(* ===== verification/Format.v ===== *)
(** * The format strings of the program

    Every line the program writes goes through [fmt.Printf],
    [fmt.Println] or [log.Fatalf]; the model keeps a [Printf] line as its
    format string and its argument values.  This file reads the format
    strings the way the fmt package does: a [%] starts a directive, flags,
    width and precision ([+ - # space 0-9 .]) may follow, and the next
    character is the verb; [%%] prints a percent sign and takes no
    argument.  A line is well formed when it has one argument per verb
    ([arity_ok]: no [%!v(MISSING)] and no [%!(EXTRA ...)] in the output)
    and each argument has the kind its verb formats ([kinds_ok]): [%s]
    a string, an [error], or a [Stringer] (a [time.Time], or an
    [*SDKTime], nil included); [%f] a float; [%d] an integer; [%v] any
    value.

    The theorem: every line a run of [main] prints or logs has one
    argument per verb, and the only lines with an argument of the wrong
    kind are the file-system lines of main.go line 137, which give the
    [*int64] [MeteredBytes] to [%d]: they print the pointer, not the size.

    The rendering of the values (decimal expansion of floats, layout of
    times) is the fmt package's and is not modelled. *)

From Stdlib Require Import Ascii.
From S2P Require Import Prelude Sdk Pagination Enumerators Metrics Driver Sections.

(** Flags, width and precision between [%] and the verb. *)
Definition fmt_modifier (c : ascii) : bool :=
  existsb (Ascii.eqb c) ["+"; "-"; "#"; " "; "."; "0"; "1"; "2"; "3"; "4";
                         "5"; "6"; "7"; "8"; "9"]%char.

(** The verbs of a format string, in order; [in_verb] holds after a [%]. *)
Fixpoint verbs_from (in_verb : bool) (s : string) : list ascii :=
  match s with
  | EmptyString => []
  | String c s' =>
      if in_verb then
        if fmt_modifier c then verbs_from true s'
        else if Ascii.eqb c "%" then verbs_from false s'
        else c :: verbs_from false s'
      else if Ascii.eqb c "%" then verbs_from true s'
      else verbs_from false s'
  end.

Definition verbs (format : string) : list ascii := verbs_from false format.

(** The kinds of value a verb formats. *)
Definition verb_accepts (v : ascii) (x : Value) : bool :=
  if Ascii.eqb v "v" then true
  else if Ascii.eqb v "s" then
    match x with
    | VStr _ | VErr _ | VTime _ | VPtr None | VPtr (Some (VTime _)) => true
    | _ => false
    end
  else if Ascii.eqb v "f" then match x with VFloat _ => true | _ => false end
  else if Ascii.eqb v "d" then match x with VInt _ => true | _ => false end
  else false.

Fixpoint args_match (vs : list ascii) (args : list Value) : bool :=
  match vs, args with
  | [], [] => true
  | v :: vs', a :: args' => verb_accepts v a && args_match vs' args'
  | _, _ => false
  end.

Definition arity_ok (l : Line) : bool :=
  match l with
  | Printf f args => Nat.eqb (length (verbs f)) (length args)
  | Println _ => true
  end.

Definition kinds_ok (l : Line) : bool :=
  match l with
  | Printf f args => args_match (verbs f) args
  | Println _ => true
  end.

Definition line_format (l : Line) : option string :=
  match l with Printf f _ => Some f | Println _ => None end.

(** The format of main.go line 137. *)
Definition file_system_format : string :=
  "  Name: %s, Size: %d Bytes, Availability Domain: %s, State: %s\n".

(** One argument per verb; the wrong kinds exactly on line 137. *)
Definition line_good (l : Line) : Prop :=
  arity_ok l = true ∧ (kinds_ok l = true <-> line_format l ≠ Some file_system_format).

(** The lines printed along a trace, and the line of a fatal exit. *)
Definition printed_lines (tr : list Event) : list Line :=
  omap (λ ev, match ev with EvOut l => Some l | _ => None end) tr.

Definition fatal_lines {A} (x : exec A) : list Line :=
  match x with Fatal l => [l] | _ => [] end.

Definition out_good (ev : Event) : Prop :=
  match ev with EvOut l => line_good l | _ => True end.

Definition fatal_good (x : exec unit) : Prop :=
  match x with Fatal l => line_good l | _ => True end.

(** ** Checking a concrete line *)

Ltac line_iff :=
  split; [reflexivity|];
  split; let H := fresh "Hline" in intros H;
  first [ discriminate H | intros ?; discriminate | reflexivity
        | (exfalso; apply H; reflexivity) ].

Ltac solve_line :=
  unfold line_good; cbn;
  repeat (match goal with |- context [_ <$> ?t] => destruct t end; cbn);
  line_iff.

#[export] Hint Extern 1 (out_good _) => (cbn; first [exact I | solve_line]) : go.
#[export] Hint Extern 1 (fatal_good _) => (cbn; first [exact I | solve_line]) : go.

Lemma printed_lines_app tr tr' : printed_lines (tr ++ tr') = printed_lines tr ++ printed_lines tr'.
Proof. apply omap_app. Qed.

(** ** The fatal exits of the components *)

#[export] Hint Resolve ends_paginate ends_paginate_norethread : go.

Section FatalLines.
Context (fuel : nat).

Lemma with_client_fatal_good {A} k msg (body : GoM A) :
  (∀ e, fatal_good (Fatal (Printf msg [VErr e]))) -> ends (λ _, True) fatal_good body ->
  ends (λ _, True) fatal_good (with_client k msg body).
Proof. intros Hm Hb. unfold with_client. solve_ends. Qed.

Ltac enumerator_fatal_good :=
  apply with_client_fatal_good; [intros e; solve_line|solve_ends].

Lemma ListAllInstances_fatal tid : ends (λ _, True) fatal_good (ListAllInstances fuel tid).
Proof. unfold ListAllInstances. enumerator_fatal_good. Qed.

Lemma ListAllLoadBalancers_fatal tid :
  ends (λ _, True) fatal_good (ListAllLoadBalancers fuel tid).
Proof. unfold ListAllLoadBalancers. enumerator_fatal_good. Qed.

Lemma ListAllDatabases_fatal tid : ends (λ _, True) fatal_good (ListAllDatabases fuel tid).
Proof. unfold ListAllDatabases. enumerator_fatal_good. Qed.

Lemma ListAllBuckets_fatal tid : ends (λ _, True) fatal_good (ListAllBuckets fuel tid).
Proof. unfold ListAllBuckets. enumerator_fatal_good. Qed.

Lemma ListAvailabilityDomains_fatal tid :
  ends (λ _, True) fatal_good (ListAvailabilityDomains fuel tid).
Proof. unfold ListAvailabilityDomains. enumerator_fatal_good. Qed.

Lemma ListAllFileSystems_fatal tid ad :
  ends (λ _, True) fatal_good (ListAllFileSystems fuel tid ad).
Proof. unfold ListAllFileSystems. enumerator_fatal_good. Qed.

Lemma ListFileStorageSnapshots_fatal id :
  ends (λ _, True) fatal_good (ListFileStorageSnapshots fuel id).
Proof. unfold ListFileStorageSnapshots. enumerator_fatal_good. Qed.

Lemma GetBillingReport_fatal tid s t :
  ends (λ _, True) fatal_good (GetBillingReport fuel tid s t).
Proof. unfold GetBillingReport. enumerator_fatal_good. Qed.

Lemma query_metrics_fatal tid l m : ends (λ _, True) fatal_good (query_metrics tid l m).
Proof. revert m. induction l as [|[??] ? IH]; intros m; simpl; solve_ends. Qed.

Lemma GetInstanceMetrics_fatal tid id :
  ends (λ _, True) fatal_good (GetInstanceMetrics tid id).
Proof.
  unfold GetInstanceMetrics. apply with_client_fatal_good; [intros e; solve_line|].
  solve_ends. apply query_metrics_fatal.
Qed.
End FatalLines.

#[export] Hint Resolve ListAllInstances_fatal ListAllLoadBalancers_fatal ListAllDatabases_fatal
  ListAllBuckets_fatal ListAvailabilityDomains_fatal ListAllFileSystems_fatal
  ListFileStorageSnapshots_fatal GetBillingReport_fatal GetInstanceMetrics_fatal : go.

(** ** The whole run *)

Lemma main_fatal_good fuel : ends (λ _, True) fatal_good (main fuel).
Proof.
  unfold main, config_invalid, report, section_instances, print_instance,
    print_instance_metrics, section_load_balancers, section_databases, section_buckets,
    section_availability_domains, section_file_systems, print_file_system, section_billing.
  solve_ends.
Qed.

Lemma main_out_good fuel : emits_only out_good (main fuel).
Proof.
  unfold main, config_invalid, report, section_instances, print_instance,
    print_instance_metrics, section_load_balancers, section_databases, section_buckets,
    section_availability_domains, section_file_systems, print_file_system, section_billing.
  solve_emits.
Qed.

Lemma printed_lines_good t : Forall out_good t -> Forall line_good (printed_lines t).
Proof. induction 1 as [|[c|l|k v] t Hev Ht IH]; simpl; auto. Qed.

(** ** Theorem *)

(** C9. Every line a run of [main] prints with [fmt.Printf] or
    [fmt.Println], or logs with [log.Fatalf], has exactly one argument per
    verb of its format; every verb gets an argument of its kind except on
    the file-system lines of main.go line 137, and there always: their
    [%d] receives the [*int64] [MeteredBytes], so the pointer is printed
    instead of the size. *)
Theorem main_lines_well_formed fuel env l :
  l ∈ printed_lines (fst (main fuel env [])) ++ fatal_lines (snd (main fuel env [])) ->
  line_good l.
Proof.
  intros Hl. apply elem_of_app in Hl as [Hl|Hl].
  - destruct (main_out_good fuel env []) as [t [Ht Hf]]. rewrite Ht in Hl.
    apply printed_lines_good in Hf. rewrite Forall_forall in Hf. by apply Hf.
  - pose proof (main_fatal_good fuel env [] I) as Hg.
    destruct (snd (main fuel env [])); simpl in *; set_solver.
Qed.

(** ** Witness *)

Lemma main_lines_well_formed_witness :
  let l := Printf file_system_format [VStr "home"; VPtr (Some (VInt 4096)); VStr "AD-1";
                                      VStr "ACTIVE"] in
  l ∈ printed_lines (fst (main 1 env_file_systems [])) ++
      fatal_lines (snd (main 1 env_file_systems [])) ∧
  line_good l.
Proof.
  intros l.
  assert (Hin : l ∈ printed_lines (fst (main 1 env_file_systems [])) ++
                    fatal_lines (snd (main 1 env_file_systems []))).
  { apply list_elem_of_In. vm_compute. repeat (first [left; reflexivity | right]). }
  split; [exact Hin|exact (main_lines_well_formed 1 _ _ Hin)].
Defined.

════

- _EXERCISE GOAL_
Using the data above, print exactly the lines from the line that contains "From S2P Require" through the line that contains "if fmt_modifier c", with both included.

- _RESULT FOR THIS TASK_
From S2P Require Import Prelude Sdk Pagination Enumerators Metrics Driver Sections.

(** Flags, width and precision between [%] and the verb. *)
Definition fmt_modifier (c : ascii) : bool :=
  existsb (Ascii.eqb c) ["+"; "-"; "#"; " "; "."; "0"; "1"; "2"; "3"; "4";
                         "5"; "6"; "7"; "8"; "9"]%char.

(** The verbs of a format string, in order; [in_verb] holds after a [%]. *)
Fixpoint verbs_from (in_verb : bool) (s : string) : list ascii :=
  match s with
  | EmptyString => []
  | String c s' =>
      if in_verb then
        if fmt_modifier c then verbs_from true s'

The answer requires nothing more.